Required action
Find the word "using" in the data, then copy each line where it is found.

+--

(** ** Changes *)
Definition diverges (p q : list step) : Prop := ∃ a s t p' q', p = a ++ s :: p' ∧ q = a ++ t :: q' ∧ s ≠ t.
Definition name_ok (n : text) : Prop := n ≠ [] ∧ step_ok (Field n) ∧ ∀ c, list.last n = Some c → RecoveryM.is_whitespace c = false.
Lemma str_cmp_eq a b : str_cmp a b = Eq → a = b.
Proof. revert b. induction a as [|x a IH]; intros [|y b]; cbn; try done. destruct (Z.compare_spec x y); try done. intros E. subst. f_equal. by apply IH. Qed.
Lemma get_insert k k' (v : Value N) m : map_get k' (map_insert k v m) = if bool_decide (k = k') then Some v else map_get k' m.
Proof.
  induction m as [|[j w] m IH]; cbn [map_insert map_get]; [done|]. destruct (str_cmp k j) eqn:E; cbn [map_get].
  - apply str_cmp_eq in E as ->. by case_bool_decide.
  - by case_bool_decide.
  - rewrite IH. case_bool_decide as E1; [|done]. subst. case_bool_decide; [|done]. subst. exfalso. clear -E. induction k' as [|x k IH]; [done|]. cbn in E. rewrite Z.compare_refl in E. auto.
Qed.
Lemma get_remove k k' (m : list (list Z * Value N)) : map_get k' (map_remove k m) = if bool_decide (k = k') then None else map_get k' m.
Proof.
  induction m as [|[j w] m IH]; [by case_bool_decide|]. destruct (decide (j = k)) as [->|Hj].
  - assert (E : map_remove k ((k, w) :: m) = map_remove k m) by (apply filter_cons_False; cbn; tauto). rewrite E, IH. cbn [map_get]. by case_bool_decide.
  - assert (E : map_remove k ((j, w) :: m) = (j, w) :: map_remove k m) by (by apply filter_cons_True). rewrite E. cbn [map_get]. rewrite IH. repeat case_bool_decide; congruence.
Qed.
Lemma get_update k k' f (m : list (list Z * Value N)) : map_get k' (map_update k f m) = if bool_decide (k = k') then f <$> map_get k' m else map_get k' m.
Proof.
  induction m as [|[j w] m IH]; cbn [map_update map_get]; [by case_bool_decide|]. destruct (decide (j = k)) as [->|Hj].
  - rewrite (bool_decide_eq_true_2 (k = k)) by done. cbn [map_get]. destruct (decide (k = k')) as [<-|Hk]; [by rewrite !bool_decide_eq_true_2|by rewrite !bool_decide_eq_false_2].
  - rewrite (bool_decide_eq_false_2 (j = k)) by done. cbn [map_get]. rewrite IH. destruct (decide (j = k')) as [<-|Hk]; [|by rewrite !(bool_decide_eq_false_2 (j = k'))].
    by rewrite !(bool_decide_eq_true_2 (j = j)), !(bool_decide_eq_false_2 (k = j)) by congruence.
Qed.
Lemma bytes_inj a b : step_ok (Field a) → step_ok (Field b) → as_bytes a = as_bytes b → a = b.
Proof.
  intros Ha Hb E. assert (Hs : ∀ n, step_ok (Field n) → PgwireM.from_utf8 (as_bytes n) = Some n) by (intros n Hn; apply PgwireM.from_utf8_as_bytes; eapply List.Forall_impl; [|exact Hn]; by intros c (_ & _ & ?)).
  pose proof (Hs a Ha) as H. rewrite E, (Hs b Hb) in H. congruence.
Qed.
(** What is below the fields is changed, what is beside them is not. *)
Lemma at_fields_ok fs g v m : Forall (λ n, step_ok (Field n)) fs → steps_get v (Field <$> fs) = Some (Object m) →
  (∀ q, steps_get (at_fields fs (on_object g) v) ((Field <$> fs) ++ q) = steps_get (Object (g m)) q) ∧
  (∀ p, Forall step_ok p → diverges p (Field <$> fs) → steps_get (at_fields fs (on_object g) v) p = steps_get v p).
Proof.
  intros Hf. revert v. induction Hf as [|n fs Hn Hf IH]; intros v Hv; cbn [fmap list_fmap steps_get] in Hv.
  - injection Hv as ->. split; [done|]. intros p _ ([|s0 a0] & s & t & p' & q' & _ & Hq & _); done.
  - destruct v as [| | | | |m0]; try done. cbn [step_get get_name mbind option_bind] in Hv. destruct (map_get (as_bytes n) m0) as [v1|] eqn:E; [|done]. destruct (IH v1 Hv) as [IH1 IH2]. cbn [at_fields]. split.
    + intros q. cbn [fmap list_fmap app steps_get step_get get_name]. rewrite get_update, bool_decide_eq_true_2, E by done. cbn. apply IH1.
    + intros p Hp (a & s & t & p' & q' & -> & Hq & Hst). destruct a as [|s0 a]; cbn [app steps_get] in *; injection Hq as <- Hq.
      * destruct s as [n'|i]; [|done]. cbn [step_get get_name]. rewrite get_update, bool_decide_eq_false_2; [done|]. intros Eb. apply Hst. f_equal. symmetry. apply bytes_inj; [done|by apply (Forall_inv Hp)|done].
      * cbn [step_get get_name]. rewrite get_update, bool_decide_eq_true_2, E by done. cbn. apply IH2; [by apply (Forall_inv_tail Hp)|]. by exists a, s, t, p', q'.
Qed.
Lemma rsplit_app a f : Forall (λ c, c ≠ 46 ∧ c ≠ 91 ∧ PgwireM.scalar c) f → rsplit_dot (a ++ 46 :: f) = Some (a, f).
Proof.
  intros Hf. assert (H0 : rsplit_dot f = None) by (induction Hf as [|c f (Hc & _) _ IH]; [done|]; cbn; rewrite IH; by rewrite (proj2 (Z.eqb_neq _ _) Hc)).
  induction a as [|c a IH]; cbn; [by rewrite H0|]. by rewrite IH.
Qed.
Lemma split_name n rest : Forall (λ c, c ≠ 46 ∧ c ≠ 91 ∧ PgwireM.scalar c) n → split_on 46 (n ++ 46 :: rest) = n :: split_on 46 rest ∧ split_on 46 n = [n].
Proof. induction 1 as [|c n (Hc & _) _ [IH1 IH2]]; [done|]. cbn. rewrite (proj2 (Z.eqb_neq _ _) Hc). by rewrite IH1, IH2. Qed.
Lemma split_fields fs : Forall name_ok fs → filter (λ seg : text, seg ≠ []) (split_on 46 (concat (print_step <$> (Field <$> fs)))) = fs.
Proof.
  assert (H : ∀ n, name_ok n → ∀ fs, Forall name_ok fs → filter (λ seg : text, seg ≠ []) (split_on 46 (n ++ concat (print_step <$> (Field <$> fs)))) = n :: fs).
  { intros n Hn fs' Hfs. revert n Hn. induction Hfs as [|n' fs' Hn' Hfs IH]; intros n (Hne & Hok & Hl).
    - cbn. rewrite app_nil_r, (proj2 (split_name n [] Hok)). rewrite filter_cons, decide_True by done. done.
    - cbn [fmap list_fmap concat print_step app]. rewrite (proj1 (split_name n _ Hok)), filter_cons, decide_True by done. f_equal. by apply IH. }
  intros [|n fs' Hn Hfs]; [done|]. cbn [fmap list_fmap concat print_step app split_on]. rewrite Z.eqb_refl, filter_cons, decide_False by (intros Hc; by apply Hc). by apply H.
Qed.
Lemma fields_path_ok fs : Forall name_ok fs → path_ok (Field <$> fs).
Proof.
  intros Hf. split; [apply Forall_fmap; eapply List.Forall_impl; [|exact Hf]; by intros n (_ & ? & _)|]. intros c. destruct fs as [|n fs _] using rev_ind; [by intros [= <-]|].
  apply Forall_app in Hf as [_ Hn]. destruct (Forall_inv Hn) as (Hne & _ & Hl). unfold print_path. rewrite !fmap_app, concat_app. cbn [fmap list_fmap concat print_step]. rewrite app_nil_r.
  change (36 :: concat (print_step <$> (Field <$> fs)) ++ 46 :: n) with ((36 :: concat (print_step <$> (Field <$> fs))) ++ [46] ++ n). rewrite app_assoc, list.last_app. destruct (list.last n) as [x|] eqn:E; [intros [= <-]; by apply Hl|].
  by apply list.last_None in E.
Qed.
Lemma print_snoc fs f : print_path (Field <$> fs ++ [f]) = print_path (Field <$> fs) ++ 46 :: f.
Proof. unfold print_path. rewrite !fmap_app, concat_app. cbn [fmap list_fmap concat print_step]. by rewrite app_nil_r. Qed.
Lemma mut_parent fs : Forall name_ok fs → mut_fields (print_path (Field <$> fs)) = Some fs.
Proof.
  intros Hf. destruct (fields_path_ok fs Hf) as [_ Hl]. unfold mut_fields. rewrite trim_id; [|by intros c [= <-]|exact Hl]. cbn [print_path]. by rewrite Z.eqb_refl, split_fields.
Qed.
Lemma steps_get_app v p q : steps_get v (p ++ q) = steps_get v p ≫= λ w, steps_get w q.
Proof. revert v. induction p as [|s p IH]; intros v; [done|]. cbn. destruct (step_get v s); [apply IH|done]. Qed.
Lemma diverges_snoc p q t : diverges p (q ++ [t]) → diverges p q ∨ ∃ s p', p = q ++ s :: p' ∧ s ≠ t.
Proof.
  intros (a & s & t0 & p' & q' & -> & Hq & Hne). destruct q' as [|x q' _] using rev_ind; [apply app_inj_tail in Hq as [-> ->]; right; eauto|].
  rewrite app_comm_cons, app_assoc in Hq. apply app_inj_tail in Hq as [-> _]. left. by exists a, s, t0, p', q'.
Qed.
(** A change of one member of the object the fields lead to. *)
Lemma change_member fs f g w v m : Forall name_ok (fs ++ [f]) → steps_get v (Field <$> fs) = Some (Object m) →
  (∀ k, map_get k (g m) = if bool_decide (as_bytes f = k) then w else map_get k m) →
  let v' := navigate_path_mut v (print_path (Field <$> fs)) (on_object g) in
  navigate_path v' (print_path (Field <$> fs ++ [f])) = w ∧
  ∀ p, path_ok p → diverges p (Field <$> fs ++ [f]) → navigate_path v' (print_path p) = navigate_path v (print_path p).
Proof.
  intros Hall Hv Hg. pose proof Hall as [Hf Hn]%Forall_app. assert (Hs : Forall (λ n, step_ok (Field n)) fs) by (eapply List.Forall_impl; [|exact Hf]; by intros n (_ & ? & _)).
  unfold navigate_path_mut. rewrite mut_parent by done. destruct (at_fields_ok fs g v m Hs Hv) as [H1 H2]. split.
  - rewrite navigate_path_steps by (by apply fields_path_ok). rewrite fmap_app, H1. cbn. rewrite Hg, bool_decide_eq_true_2 by done. by destruct w.
  - intros p Hp Hd. rewrite !navigate_path_steps by done. rewrite fmap_app in Hd. apply diverges_snoc in Hd as [Hd|(s & p' & -> & Hne)]; [by apply H2, Hd; apply Hp|].
    rewrite H1, steps_get_app, Hv. destruct Hp as [Hp _]. apply Forall_app in Hp as [_ Hp]. destruct s as [n|i]; [|done]. cbn [steps_get step_get get_name mbind option_bind].
    rewrite Hg, bool_decide_eq_false_2; [done|]. intros E. apply Hne. f_equal. symmetry. apply bytes_inj; [by apply (Forall_inv Hn)|by apply (Forall_inv Hp)|done].
Qed.
End meaning.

+--

Written solution
  intros Hf. split; [apply Forall_fmap; eapply List.Forall_impl; [|exact Hf]; by intros n (_ & ? & _)|]. intros c. destruct fs as [|n fs _] using rev_ind; [by intros [= <-]|].
  intros (a & s & t0 & p' & q' & -> & Hq & Hne). destruct q' as [|x q' _] using rev_ind; [apply app_inj_tail in Hq as [-> ->]; right; eauto|].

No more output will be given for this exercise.